Michelle Arnold is a Ph.D. student at Utah State Univeristy. Her research addresses the many aspects of liquid biofuel growth and development in the United States. Along with assessing biopysical limitations of liquid biofuel production in country, Michelle studies trends in innovation productivity and social desirability. This research will better inform policy makers, private investors, and the public about the past and current state of liquid biofuels, helping to inform decision making into the future. Michelle also is the Executive Communications Director for the International Society of BioPhysical Economics and teaches at Utah State University.

About the author

Joseph Tainter is Professor of Sustainability in the Department of Environment and Society, Utah State University. He is the author of The Collapse of Complex Societies, and co-author of Supply-Side Sustainability and Drilling Down: The Gulf Oil Debacle and Our Energy Dilemma.

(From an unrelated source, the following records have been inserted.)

(** A file-source-package track of this file, as [CreateInternalTrackReader]
    reads it. *)
Record FileSourceTrack : Type := mkFileSourceTrack {
  fsp_edit_rate : Rational;       (* normalize_rate(fsp_track->getEditRate()) *)
  fsp_origin : Z;                 (* fsp_track->getOrigin() *)
  fsp_track_id : Z;               (* fsp_track->getTrackID(), 0 without one *)
  fsp_track_number : Z;           (* fsp_track->getTrackNumber() *)
  fsp_have_file_desc : bool;      (* GetFileDescriptor(...) found a descriptor *)
  fsp_essence_type : EssenceType  (* the essence type the descriptor gives *)
}.

(** Where the essence of a material track is: in this file, or in an
    external file; for the latter, the file reader and the track id that
    the resolver gives ([None] when it gives no file with the essence). *)
Inductive EssenceLocation : Type :=
| InThisFile (fsp_track : FileSourceTrack)
| InExternalFile (resolved : option (t * Z)).

Record MaterialTrack : Type := mkMaterialTrack {
  mp_data_def : Z;
  mp_track_id : Z;                (* 0 without a TrackID property *)
  mp_track_number : Z;
  mp_edit_rate : Rational;        (* normalize_rate(mp_track->getEditRate()) *)
  mp_lead_filler_offset : Z;
  mp_source_clip_duration : Z;    (* mp_source_clip->getDuration() *)
  mp_source_clip_start_position : Z;
  mp_essence : EssenceLocation
}.

Definition CreateInternalTrackReader (mp_track : MaterialTrack) (fsp_track : FileSourceTrack)
  : M t (option TrackRef) :=
  (* set or check the clip edit rate *)
  clip_rate <- gets mEditRate ;;
  (if numerator clip_rate =? 0 then modify (set_mEditRate (fsp_edit_rate fsp_track))
   else if negb (Rational_eqb clip_rate (fsp_edit_rate fsp_track)) then
     throw (BMXException "FSP track edit rate does not match existing edit rate")
   else ret tt) ;;;
  (* get track origin (pre-charge) *)
  if fsp_origin fsp_track <? 0 then THROW_RESULT MXF_RESULT_NOT_SUPPORTED
  else
    let origin :=
      if 0 <? mp_source_clip_start_position mp_track then
        sint64 (fsp_origin fsp_track
                + convert_position (mp_edit_rate mp_track)
                                   (mp_source_clip_start_position mp_track)
                                   (fsp_edit_rate fsp_track) ROUND_AUTO)
      else fsp_origin fsp_track in
    (* get the file descriptor associated with the track *)
    if negb (fsp_have_file_desc fsp_track) then ret None
    else
      (* fill in track info *)
      let track_info :=
        mkTrackInfo (mp_data_def mp_track) (mp_track_id mp_track)
                    (mp_track_number mp_track) (fsp_track_id fsp_track)
                    (fsp_track_number fsp_track) (mp_edit_rate mp_track)
                    (mp_source_clip_duration mp_track) 0
                    (fsp_essence_type fsp_track) in
      bmx_check (negb (fsp_track_number fsp_track =? 0))
                "track_info->file_track_number != 0" ;;;
      (* check the File Package origins *)
      let timed_text :=
        match fsp_essence_type fsp_track with TIMED_TEXT => true | _ => false end in
      internal <- gets mInternalTrackReaders ;;
      file_origin <- gets mFileOrigin ;;
      (if timed_text then
         if negb (origin =? 0) then THROW_RESULT MXF_RESULT_NOT_SUPPORTED else ret tt
       else
         if negb (Nat.eqb (length internal) O) && negb (origin =? file_origin)
         then THROW_RESULT MXF_RESULT_NOT_SUPPORTED
         else modify (set_mFileOrigin origin)) ;;;
      (* create the track reader *)
      modify (fun r => set_mInternalTrackReaders
                         (mInternalTrackReaders r
                          ++ [mkTrackReader track_info true timed_text]) r) ;;;
      ret (Some (OwnTrack (length internal))).

(** The index of the first element that satisfies [p]. *)
Fixpoint find_index {A} (p : A -> bool) (l : list A) : option nat :=
  match l with
  | [] => None
  | x :: l' =>
      if p x then Some O
      else match find_index p l' with
           | Some i => Some (Datatypes.S i)
           | None => None
           end
  end.

(** [GetInternalTrackReaderById(id)], as the index of the track reader. *)
Definition GetInternalTrackReaderById (r : t) (id : Z) : option nat :=
  find_index (fun tr => file_track_id (GetTrackInfo tr) =? id) (mInternalTrackReaders r).

(** [GetExternalTrackReader].  A file reader is one object however often
    the resolver gives it; the model tells file readers apart by their
    file id. *)
Definition GetExternalTrackReader (resolved : option (t * Z)) : M t (option TrackRef) :=
  match resolved with
  | None => ret None
  | Some (file_reader, track_id) =>
      match GetInternalTrackReaderById file_reader track_id with
      | None => ret None
      | Some k =>
          externals <- gets mExternalReaders ;;
          match find_index (fun e => Nat.eqb (mFileId e) (mFileId file_reader)) externals with
          | Some i =>
              (* don't support external tracks referenced by multiple material tracks *)
              tracks <- gets mTrackReaders ;;
              if existsb (TrackRef_eqb (ExternalTrack i k)) tracks then
                THROW_RESULT MXF_RESULT_NOT_SUPPORTED
              else
                modify (fun r => set_mExternalTrackReaders
                                   (mExternalTrackReaders r ++ [ExternalTrack i k]) r) ;;;
                ret (Some (ExternalTrack i k))
          | None =>
              (* add external reader if not already present *)
              modify (set_mExternalReaders (externals ++ [file_reader])) ;;;
              modify (fun r => set_mExternalTrackReaders
                                 (mExternalTrackReaders r
                                  ++ [ExternalTrack (length externals) k]) r) ;;;
              ret (Some (ExternalTrack (length externals) k))
          end
      end
  end.

Definition set_lead_filler_offset (v : Z) (info : MXFTrackInfo) : MXFTrackInfo :=
  mkTrackInfo (data_def info) (material_track_id info) (material_track_number info)
              (file_track_id info) (file_track_number info) (edit_rate info)
              (duration info) v (essence_type info).

Definition set_duration (v : Z) (info : MXFTrackInfo) : MXFTrackInfo :=
  mkTrackInfo (data_def info) (material_track_id info) (material_track_number info)
              (file_track_id info) (file_track_number info) (edit_rate info)
              v (lead_filler_offset info) (essence_type info).

(** The material-package side an external track is given in this file. *)
Definition reparent (mp_track : MaterialTrack) (info : MXFTrackInfo) : MXFTrackInfo :=
  mkTrackInfo (data_def info) (mp_track_id mp_track) (mp_track_number mp_track)
              (file_track_id info) (file_track_number info) (mp_edit_rate mp_track)
              (mp_source_clip_duration mp_track) (mp_lead_filler_offset mp_track)
              (essence_type info).

(** The body of the loop over the material-package tracks, from the
    creation of the track reader on. *)
Definition add_track (mp_track : MaterialTrack) : M t unit :=
  match mp_essence mp_track with
  | InExternalFile resolved =>
      track_reader <- GetExternalTrackReader resolved ;;
      match track_reader with
      | None => ret tt
      | Some ref =>
          (* change external track's material package info to internal material package info *)
          modify (update_track ref (update_info (reparent mp_track))) ;;;
          modify (fun r => set_mTrackReaders (mTrackReaders r ++ [ref]) r)
      end
  | InThisFile fsp_track =>
      track_reader <- CreateInternalTrackReader mp_track fsp_track ;;
      match track_reader with
      | None => ret tt
      | Some ref =>
          modify (update_track ref
                    (update_info (set_lead_filler_offset (mp_lead_filler_offset mp_track)))) ;;;
          modify (fun r => set_mTrackReaders (mTrackReaders r ++ [ref]) r)
      end
  end.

Dr. Tainter’s research has been consulted in the United Nations Environment Programme, UNESCO, the World Bank, the Rand Corporation, the International Institute for Applied Systems Analysis, the Beijer Institute of Ecological Economics, the Earth Policy Institute, the Technology Transfer Institute/Vanguard, and other institutions.

His research has been applied in economic development, energy, environmental conservation, health care, information technology, urban studies, and the challenges of security in response to terrorism.

About the author

Deborah Strumsky is an assistant professor at Arizona State University (ASU) in Tempe, Arizona. Her research has focused on the study of innovation, invention, and technological change, and their relationship to economic growth. More recent work has explored technological change in renewable energy systems. She has several longstanding collaborations with researchers at the Santa Fe Institute in Santa Fe, NM.

She currently has appointments in the ASU-SFI Center for the Study of Biosocial Complex Systems, the School for the Future of Innovation and Society, and the ASU School of Sustainability. In addition to ASU, she is also an External Faculty Fellow at the Jönköping International Business School in Jönköping, Sweden.


Michelle Arnold, Joseph A. Tainter, Deborah Strumsky. Productivity of innovation in biofuel technologies. Energy Policy, volume 124 (2019) page 54–62.